### Task item
Scan the entries below. List each line with "rest".

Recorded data
Lemma logical_bounds f s last scan : Forall (fun p => p < length s)%nat (starts (logical f s last scan)).
Proof.
  revert scan. induction f as [|f IH]; intros scan; [constructor|]. cbn [logical].
  destruct (drop scan s) as [|c rest] eqn:E; [constructor|]. apply drop_lt in E as E'. destruct E' as [Hlt _].
  assert (Forall (fun p => p < length s)%nat (starts
    (if (csh_character_length (drop scan s) true last =? 0)%nat then ([], -2, scan)
     else let '(l, z, k) := logical f s last (scan + csh_character_length (drop scan s) true last) in (scan :: l, z, k)))) as Hc.
  { destruct (_ =? 0)%nat; [constructor|]. specialize (IH (scan + csh_character_length (drop scan s) true last)%nat).
    destruct (logical _ _ _ _) as [[l z] k]. by constructor. }
  rewrite E in Hc. destruct (c =? ch "\"); [destruct rest as [|d r]; [destruct last; [done|constructor]|]|done].
  destruct (d =? 10); [apply IH|done].
Qed.

Definition set_source (t : tape) (s : source) : tape := mk_tape s (t_lexers t) (t_stack t) (t_proc t).

(** The sources that differ at most in the cache. *)
Definition same_but_look (s s' : source) : Prop :=
  so_name s' = so_name s /\ data s' = data s /\ cursor s' = cursor s /\ so_position s' = so_position s /\
  so_aliases s' = so_aliases s /\ sequence s' = sequence s /\ alias_eligible s' = alias_eligible s /\
  final s' = final s /\ failure s' = failure s.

### Solution below
  destruct (drop scan s) as [|c rest] eqn:E; [constructor|]. apply drop_lt in E as E'. destruct E' as [Hlt _].
  rewrite E in Hc. destruct (c =? ch "\"); [destruct rest as [|d r]; [destruct last; [done|constructor]|]|done].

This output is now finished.